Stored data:
▶

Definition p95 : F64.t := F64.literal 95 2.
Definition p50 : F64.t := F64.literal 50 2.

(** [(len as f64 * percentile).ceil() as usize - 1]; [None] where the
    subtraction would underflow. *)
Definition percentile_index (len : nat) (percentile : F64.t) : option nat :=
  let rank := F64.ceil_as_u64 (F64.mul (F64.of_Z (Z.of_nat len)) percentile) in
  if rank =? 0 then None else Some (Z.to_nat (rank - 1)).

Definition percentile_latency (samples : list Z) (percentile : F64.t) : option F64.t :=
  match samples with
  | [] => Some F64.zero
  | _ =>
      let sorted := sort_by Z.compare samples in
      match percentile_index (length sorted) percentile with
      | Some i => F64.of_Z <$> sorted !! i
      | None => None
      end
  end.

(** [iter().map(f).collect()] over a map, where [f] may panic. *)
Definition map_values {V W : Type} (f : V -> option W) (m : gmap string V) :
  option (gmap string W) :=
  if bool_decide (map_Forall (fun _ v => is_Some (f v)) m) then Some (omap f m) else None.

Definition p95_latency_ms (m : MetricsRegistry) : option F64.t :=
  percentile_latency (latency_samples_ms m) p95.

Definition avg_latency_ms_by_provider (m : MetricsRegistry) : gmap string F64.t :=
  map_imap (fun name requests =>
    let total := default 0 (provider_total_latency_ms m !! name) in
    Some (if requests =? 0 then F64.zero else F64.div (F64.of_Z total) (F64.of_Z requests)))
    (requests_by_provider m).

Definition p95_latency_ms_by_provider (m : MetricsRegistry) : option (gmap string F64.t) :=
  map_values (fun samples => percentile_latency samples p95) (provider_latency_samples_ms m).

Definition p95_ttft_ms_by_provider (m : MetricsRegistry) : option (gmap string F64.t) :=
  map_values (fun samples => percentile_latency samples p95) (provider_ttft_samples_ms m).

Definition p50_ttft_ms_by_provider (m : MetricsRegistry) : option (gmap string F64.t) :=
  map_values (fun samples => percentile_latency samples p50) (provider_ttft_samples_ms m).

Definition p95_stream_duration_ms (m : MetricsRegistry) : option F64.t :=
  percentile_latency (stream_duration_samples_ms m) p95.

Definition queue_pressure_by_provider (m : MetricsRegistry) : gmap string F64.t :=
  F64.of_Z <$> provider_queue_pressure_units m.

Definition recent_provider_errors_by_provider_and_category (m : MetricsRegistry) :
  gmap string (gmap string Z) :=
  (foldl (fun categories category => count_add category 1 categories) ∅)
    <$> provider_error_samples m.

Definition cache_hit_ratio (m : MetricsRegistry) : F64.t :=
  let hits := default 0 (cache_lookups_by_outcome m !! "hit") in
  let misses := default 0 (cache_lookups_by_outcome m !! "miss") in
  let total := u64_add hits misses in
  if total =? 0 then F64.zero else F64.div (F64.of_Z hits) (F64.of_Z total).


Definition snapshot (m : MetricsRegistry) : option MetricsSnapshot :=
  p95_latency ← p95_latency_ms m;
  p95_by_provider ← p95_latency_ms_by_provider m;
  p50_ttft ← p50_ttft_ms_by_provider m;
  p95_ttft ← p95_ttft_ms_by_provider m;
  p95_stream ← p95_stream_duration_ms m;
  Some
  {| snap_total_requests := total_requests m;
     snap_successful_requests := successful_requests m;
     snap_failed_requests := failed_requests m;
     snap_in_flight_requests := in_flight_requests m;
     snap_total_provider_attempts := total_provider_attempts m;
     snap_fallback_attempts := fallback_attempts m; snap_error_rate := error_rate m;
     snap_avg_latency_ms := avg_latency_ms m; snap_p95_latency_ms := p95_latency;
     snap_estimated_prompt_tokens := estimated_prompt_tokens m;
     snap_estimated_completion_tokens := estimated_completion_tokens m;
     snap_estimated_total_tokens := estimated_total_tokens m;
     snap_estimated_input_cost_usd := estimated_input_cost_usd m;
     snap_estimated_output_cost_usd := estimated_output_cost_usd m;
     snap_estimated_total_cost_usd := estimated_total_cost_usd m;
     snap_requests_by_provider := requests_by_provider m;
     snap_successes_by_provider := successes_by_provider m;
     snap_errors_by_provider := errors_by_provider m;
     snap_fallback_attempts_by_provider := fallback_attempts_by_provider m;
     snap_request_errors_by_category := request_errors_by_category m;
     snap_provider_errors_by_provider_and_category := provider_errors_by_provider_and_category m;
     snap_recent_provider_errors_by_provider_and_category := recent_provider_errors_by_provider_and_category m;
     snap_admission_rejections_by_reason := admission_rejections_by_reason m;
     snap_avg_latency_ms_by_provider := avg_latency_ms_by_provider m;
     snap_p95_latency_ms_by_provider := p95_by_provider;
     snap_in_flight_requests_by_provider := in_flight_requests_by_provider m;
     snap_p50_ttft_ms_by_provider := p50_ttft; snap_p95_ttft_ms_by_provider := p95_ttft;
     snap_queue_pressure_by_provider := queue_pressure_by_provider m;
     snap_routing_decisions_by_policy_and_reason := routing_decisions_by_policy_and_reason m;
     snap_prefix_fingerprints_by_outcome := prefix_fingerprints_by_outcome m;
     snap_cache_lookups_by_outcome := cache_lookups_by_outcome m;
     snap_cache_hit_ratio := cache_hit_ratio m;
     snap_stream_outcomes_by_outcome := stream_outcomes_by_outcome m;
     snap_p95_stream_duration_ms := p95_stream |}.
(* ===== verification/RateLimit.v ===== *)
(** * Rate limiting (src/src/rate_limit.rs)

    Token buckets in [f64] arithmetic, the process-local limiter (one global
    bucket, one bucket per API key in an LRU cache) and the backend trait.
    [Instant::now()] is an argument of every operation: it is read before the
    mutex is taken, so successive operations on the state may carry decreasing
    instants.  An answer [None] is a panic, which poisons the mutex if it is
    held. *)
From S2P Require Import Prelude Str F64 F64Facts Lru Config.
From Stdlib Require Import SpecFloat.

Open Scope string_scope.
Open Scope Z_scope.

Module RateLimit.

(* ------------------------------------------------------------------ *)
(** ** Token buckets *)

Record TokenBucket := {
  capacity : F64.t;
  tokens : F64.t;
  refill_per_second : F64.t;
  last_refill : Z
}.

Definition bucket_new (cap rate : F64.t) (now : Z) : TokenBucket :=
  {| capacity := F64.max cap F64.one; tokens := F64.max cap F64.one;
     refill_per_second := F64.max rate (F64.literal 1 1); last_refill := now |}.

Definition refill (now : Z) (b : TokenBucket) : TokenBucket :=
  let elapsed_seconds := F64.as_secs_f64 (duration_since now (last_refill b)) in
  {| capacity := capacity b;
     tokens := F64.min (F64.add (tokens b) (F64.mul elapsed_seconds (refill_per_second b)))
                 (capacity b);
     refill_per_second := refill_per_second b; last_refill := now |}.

◀

An exact written copy of every entry is the required answer.

Definition p95 : F64.t := F64.literal 95 2.
Definition p50 : F64.t := F64.literal 50 2.

(** [(len as f64 * percentile).ceil() as usize - 1]; [None] where the
    subtraction would underflow. *)
Definition percentile_index (len : nat) (percentile : F64.t) : option nat :=
  let rank := F64.ceil_as_u64 (F64.mul (F64.of_Z (Z.of_nat len)) percentile) in
  if rank =? 0 then None else Some (Z.to_nat (rank - 1)).

Definition percentile_latency (samples : list Z) (percentile : F64.t) : option F64.t :=
  match samples with
  | [] => Some F64.zero
  | _ =>
      let sorted := sort_by Z.compare samples in
      match percentile_index (length sorted) percentile with
      | Some i => F64.of_Z <$> sorted !! i
      | None => None
      end
  end.

(** [iter().map(f).collect()] over a map, where [f] may panic. *)
Definition map_values {V W : Type} (f : V -> option W) (m : gmap string V) :
  option (gmap string W) :=
  if bool_decide (map_Forall (fun _ v => is_Some (f v)) m) then Some (omap f m) else None.

Definition p95_latency_ms (m : MetricsRegistry) : option F64.t :=
  percentile_latency (latency_samples_ms m) p95.

Definition avg_latency_ms_by_provider (m : MetricsRegistry) : gmap string F64.t :=
  map_imap (fun name requests =>
    let total := default 0 (provider_total_latency_ms m !! name) in
    Some (if requests =? 0 then F64.zero else F64.div (F64.of_Z total) (F64.of_Z requests)))
    (requests_by_provider m).

Definition p95_latency_ms_by_provider (m : MetricsRegistry) : option (gmap string F64.t) :=
  map_values (fun samples => percentile_latency samples p95) (provider_latency_samples_ms m).

Definition p95_ttft_ms_by_provider (m : MetricsRegistry) : option (gmap string F64.t) :=
  map_values (fun samples => percentile_latency samples p95) (provider_ttft_samples_ms m).

Definition p50_ttft_ms_by_provider (m : MetricsRegistry) : option (gmap string F64.t) :=
  map_values (fun samples => percentile_latency samples p50) (provider_ttft_samples_ms m).

Definition p95_stream_duration_ms (m : MetricsRegistry) : option F64.t :=
  percentile_latency (stream_duration_samples_ms m) p95.

Definition queue_pressure_by_provider (m : MetricsRegistry) : gmap string F64.t :=
  F64.of_Z <$> provider_queue_pressure_units m.

Definition recent_provider_errors_by_provider_and_category (m : MetricsRegistry) :
  gmap string (gmap string Z) :=
  (foldl (fun categories category => count_add category 1 categories) ∅)
    <$> provider_error_samples m.

Definition cache_hit_ratio (m : MetricsRegistry) : F64.t :=
  let hits := default 0 (cache_lookups_by_outcome m !! "hit") in
  let misses := default 0 (cache_lookups_by_outcome m !! "miss") in
  let total := u64_add hits misses in
  if total =? 0 then F64.zero else F64.div (F64.of_Z hits) (F64.of_Z total).


Definition snapshot (m : MetricsRegistry) : option MetricsSnapshot :=
  p95_latency ← p95_latency_ms m;
  p95_by_provider ← p95_latency_ms_by_provider m;
  p50_ttft ← p50_ttft_ms_by_provider m;
  p95_ttft ← p95_ttft_ms_by_provider m;
  p95_stream ← p95_stream_duration_ms m;
  Some
  {| snap_total_requests := total_requests m;
     snap_successful_requests := successful_requests m;
     snap_failed_requests := failed_requests m;
     snap_in_flight_requests := in_flight_requests m;
     snap_total_provider_attempts := total_provider_attempts m;
     snap_fallback_attempts := fallback_attempts m; snap_error_rate := error_rate m;
     snap_avg_latency_ms := avg_latency_ms m; snap_p95_latency_ms := p95_latency;
     snap_estimated_prompt_tokens := estimated_prompt_tokens m;
     snap_estimated_completion_tokens := estimated_completion_tokens m;
     snap_estimated_total_tokens := estimated_total_tokens m;
     snap_estimated_input_cost_usd := estimated_input_cost_usd m;
     snap_estimated_output_cost_usd := estimated_output_cost_usd m;
     snap_estimated_total_cost_usd := estimated_total_cost_usd m;
     snap_requests_by_provider := requests_by_provider m;
     snap_successes_by_provider := successes_by_provider m;
     snap_errors_by_provider := errors_by_provider m;
     snap_fallback_attempts_by_provider := fallback_attempts_by_provider m;
     snap_request_errors_by_category := request_errors_by_category m;
     snap_provider_errors_by_provider_and_category := provider_errors_by_provider_and_category m;
     snap_recent_provider_errors_by_provider_and_category := recent_provider_errors_by_provider_and_category m;
     snap_admission_rejections_by_reason := admission_rejections_by_reason m;
     snap_avg_latency_ms_by_provider := avg_latency_ms_by_provider m;
     snap_p95_latency_ms_by_provider := p95_by_provider;
     snap_in_flight_requests_by_provider := in_flight_requests_by_provider m;
     snap_p50_ttft_ms_by_provider := p50_ttft; snap_p95_ttft_ms_by_provider := p95_ttft;
     snap_queue_pressure_by_provider := queue_pressure_by_provider m;
     snap_routing_decisions_by_policy_and_reason := routing_decisions_by_policy_and_reason m;
     snap_prefix_fingerprints_by_outcome := prefix_fingerprints_by_outcome m;
     snap_cache_lookups_by_outcome := cache_lookups_by_outcome m;
     snap_cache_hit_ratio := cache_hit_ratio m;
     snap_stream_outcomes_by_outcome := stream_outcomes_by_outcome m;
     snap_p95_stream_duration_ms := p95_stream |}.
(* ===== verification/RateLimit.v ===== *)
(** * Rate limiting (src/src/rate_limit.rs)

    Token buckets in [f64] arithmetic, the process-local limiter (one global
    bucket, one bucket per API key in an LRU cache) and the backend trait.
    [Instant::now()] is an argument of every operation: it is read before the
    mutex is taken, so successive operations on the state may carry decreasing
    instants.  An answer [None] is a panic, which poisons the mutex if it is
    held. *)
From S2P Require Import Prelude Str F64 F64Facts Lru Config.
From Stdlib Require Import SpecFloat.

Open Scope string_scope.
Open Scope Z_scope.

Module RateLimit.

(* ------------------------------------------------------------------ *)
(** ** Token buckets *)

Record TokenBucket := {
  capacity : F64.t;
  tokens : F64.t;
  refill_per_second : F64.t;
  last_refill : Z
}.

Definition bucket_new (cap rate : F64.t) (now : Z) : TokenBucket :=
  {| capacity := F64.max cap F64.one; tokens := F64.max cap F64.one;
     refill_per_second := F64.max rate (F64.literal 1 1); last_refill := now |}.

Definition refill (now : Z) (b : TokenBucket) : TokenBucket :=
  let elapsed_seconds := F64.as_secs_f64 (duration_since now (last_refill b)) in
  {| capacity := capacity b;
     tokens := F64.min (F64.add (tokens b) (F64.mul elapsed_seconds (refill_per_second b)))
                 (capacity b);
     refill_per_second := refill_per_second b; last_refill := now |}.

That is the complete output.